ASSIGNMENT:
Could you write the entries out again, exactly as they appear?

--- DATA IN THIS EXERCISE Enclosed Below ---

Lemma heap_reachable_disjoint_witness :
  exists c, rtc heap_step (mk_clients (heap_init demo_heap) ∅ ∅) c /\ clients_safe c /\
    c_live c = delete 1048736 (<[1048736 := 16]> (<[1048600 := 100]> ∅)) /\ ld8 (c_mem c) 1048600 = 7.
Proof.
  pose proof demo_allocations as Hd.
  apply bind_Some in Hd as ([[h1 m1] p] & E1 & Hd). apply bind_Some in Hd as ([[h2 m2] q] & E2 & Hd).
  injection Hd as -> ->.
  set (A := <[1048736 := 16]> (<[1048600 := 100]> (∅ : gmap Z Z))).
  assert (HA : A !! 1048600 = Some 100) by (unfold A; by rewrite lookup_insert_ne, lookup_insert_eq).
  set (c2 := mk_clients h2 (st8 m2 1048600 7) A).
  assert (R2 : rtc heap_step (mk_clients (heap_init demo_heap) ∅ ∅) c2).
  { apply rtc_l with (mk_clients h1 m1 (<[1048600 := 100]> ∅)).
    { apply (step_malloc _ _ _ 100); [lia|lia|exact E1]. }
    apply rtc_l with (mk_clients h2 m2 A).
    { apply (step_malloc _ _ _ 16); [lia|lia|exact E2]. }
    apply rtc_once. apply (StepStore h2 m2 A 1048600 100); [exact HA|lia]. }
  destruct (heap_reachable_disjoint demo_pmm ∅ demo_heap c2 demo_pmm_wf eq_refl R2) as [_ _ _ Hf].
  destruct (Hf 1048736) as (m3 & E3 & Hk).
  exists (mk_clients h2 m3 (delete 1048736 A)).
  assert (R3 : rtc heap_step (mk_clients (heap_init demo_heap) ∅ ∅) (mk_clients h2 m3 (delete 1048736 A))).
  { eapply rtc_r; [exact R2|]. by apply StepKfree. }
  split; [exact R3|]. split; [exact (heap_reachable_disjoint demo_pmm ∅ demo_heap _ demo_pmm_wf eq_refl R3)|].
  split; [reflexivity|]. cbn [c_mem]. rewrite (Hk 1048600 100 1048600); [|by rewrite lookup_delete_ne|lia].
  cbn [c_mem c2]. by rewrite ld8_st8_eq.
Defined.

(** Two blocks, at 4096 and 4192, both allocated. *)
Definition demo_block2 : hblock := mk_hblock 4192 64 false.
Definition demo_mem2 : mem :=
  let m := set_next (set_free_flag (set_size ∅ 4192 64) 4192 0) 4192 0 in
  set_next (set_free_flag (set_size m 4096 64) 4096 0) 4096 4192.

Lemma demo_heap2_rep : heap_rep demo_heap1 demo_mem2 [demo_block; demo_block2].
Proof.
  destruct (write_header_spec ∅ 4192 64 false 0) as [Hh2 _]; [lia|lia|].
  set (m := set_next (set_free_flag (set_size ∅ 4192 64) 4192 (c_bool false)) 4192 0) in Hh2.
  destruct (write_header_spec m 4096 64 false 4192) as [Hh Hd]; [lia|lia|].
  assert (Hok : forall a, 4096 <= a -> a + 88 <= 8192 -> block_ok demo_pmm (mk_hblock a 64 false)).
  { intros a H1 H2. unfold block_ok, hb_end, HEAP_HEADER_SIZE, PMM_MAX_MEMORY. cbn [hb_addr hb_size].
    split; [lia|]. split; [lia|]. split; [lia|]. intros x Hx. apply low_frame_used. lia. }
  split.
  - split; [done|]. exists 4192. split; [exact Hh|]. split; [done|]. exists 0. split; [|done].
    apply (header_ext m); [|exact Hh2]. intros a Ha. apply Hd. simpl in Ha. lia.
  - split; [|split; [constructor|done]]. constructor; [|constructor].
    left. unfold hb_end, HEAP_HEADER_SIZE. simpl. lia.
  - constructor; [apply Hok; lia|]. constructor; [apply Hok; lia|constructor].
  - exact demo_pmm_wf.
Qed.

Definition demo_live2 : gmap Z Z := <[4120 := 64]> (<[4216 := 64]> ∅).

--- End of Enclosed DATA IN THIS EXERCISE ---

EXERCISE RESULT:
Lemma heap_reachable_disjoint_witness :
  exists c, rtc heap_step (mk_clients (heap_init demo_heap) ∅ ∅) c /\ clients_safe c /\
    c_live c = delete 1048736 (<[1048736 := 16]> (<[1048600 := 100]> ∅)) /\ ld8 (c_mem c) 1048600 = 7.
Proof.
  pose proof demo_allocations as Hd.
  apply bind_Some in Hd as ([[h1 m1] p] & E1 & Hd). apply bind_Some in Hd as ([[h2 m2] q] & E2 & Hd).
  injection Hd as -> ->.
  set (A := <[1048736 := 16]> (<[1048600 := 100]> (∅ : gmap Z Z))).
  assert (HA : A !! 1048600 = Some 100) by (unfold A; by rewrite lookup_insert_ne, lookup_insert_eq).
  set (c2 := mk_clients h2 (st8 m2 1048600 7) A).
  assert (R2 : rtc heap_step (mk_clients (heap_init demo_heap) ∅ ∅) c2).
  { apply rtc_l with (mk_clients h1 m1 (<[1048600 := 100]> ∅)).
    { apply (step_malloc _ _ _ 100); [lia|lia|exact E1]. }
    apply rtc_l with (mk_clients h2 m2 A).
    { apply (step_malloc _ _ _ 16); [lia|lia|exact E2]. }
    apply rtc_once. apply (StepStore h2 m2 A 1048600 100); [exact HA|lia]. }
  destruct (heap_reachable_disjoint demo_pmm ∅ demo_heap c2 demo_pmm_wf eq_refl R2) as [_ _ _ Hf].
  destruct (Hf 1048736) as (m3 & E3 & Hk).
  exists (mk_clients h2 m3 (delete 1048736 A)).
  assert (R3 : rtc heap_step (mk_clients (heap_init demo_heap) ∅ ∅) (mk_clients h2 m3 (delete 1048736 A))).
  { eapply rtc_r; [exact R2|]. by apply StepKfree. }
  split; [exact R3|]. split; [exact (heap_reachable_disjoint demo_pmm ∅ demo_heap _ demo_pmm_wf eq_refl R3)|].
  split; [reflexivity|]. cbn [c_mem]. rewrite (Hk 1048600 100 1048600); [|by rewrite lookup_delete_ne|lia].
  cbn [c_mem c2]. by rewrite ld8_st8_eq.
Defined.

(** Two blocks, at 4096 and 4192, both allocated. *)
Definition demo_block2 : hblock := mk_hblock 4192 64 false.
Definition demo_mem2 : mem :=
  let m := set_next (set_free_flag (set_size ∅ 4192 64) 4192 0) 4192 0 in
  set_next (set_free_flag (set_size m 4096 64) 4096 0) 4096 4192.

Lemma demo_heap2_rep : heap_rep demo_heap1 demo_mem2 [demo_block; demo_block2].
Proof.
  destruct (write_header_spec ∅ 4192 64 false 0) as [Hh2 _]; [lia|lia|].
  set (m := set_next (set_free_flag (set_size ∅ 4192 64) 4192 (c_bool false)) 4192 0) in Hh2.
  destruct (write_header_spec m 4096 64 false 4192) as [Hh Hd]; [lia|lia|].
  assert (Hok : forall a, 4096 <= a -> a + 88 <= 8192 -> block_ok demo_pmm (mk_hblock a 64 false)).
  { intros a H1 H2. unfold block_ok, hb_end, HEAP_HEADER_SIZE, PMM_MAX_MEMORY. cbn [hb_addr hb_size].
    split; [lia|]. split; [lia|]. split; [lia|]. intros x Hx. apply low_frame_used. lia. }
  split.
  - split; [done|]. exists 4192. split; [exact Hh|]. split; [done|]. exists 0. split; [|done].
    apply (header_ext m); [|exact Hh2]. intros a Ha. apply Hd. simpl in Ha. lia.
  - split; [|split; [constructor|done]]. constructor; [|constructor].
    left. unfold hb_end, HEAP_HEADER_SIZE. simpl. lia.
  - constructor; [apply Hok; lia|]. constructor; [apply Hok; lia|constructor].
  - exact demo_pmm_wf.
Qed.

Definition demo_live2 : gmap Z Z := <[4120 := 64]> (<[4216 := 64]> ∅).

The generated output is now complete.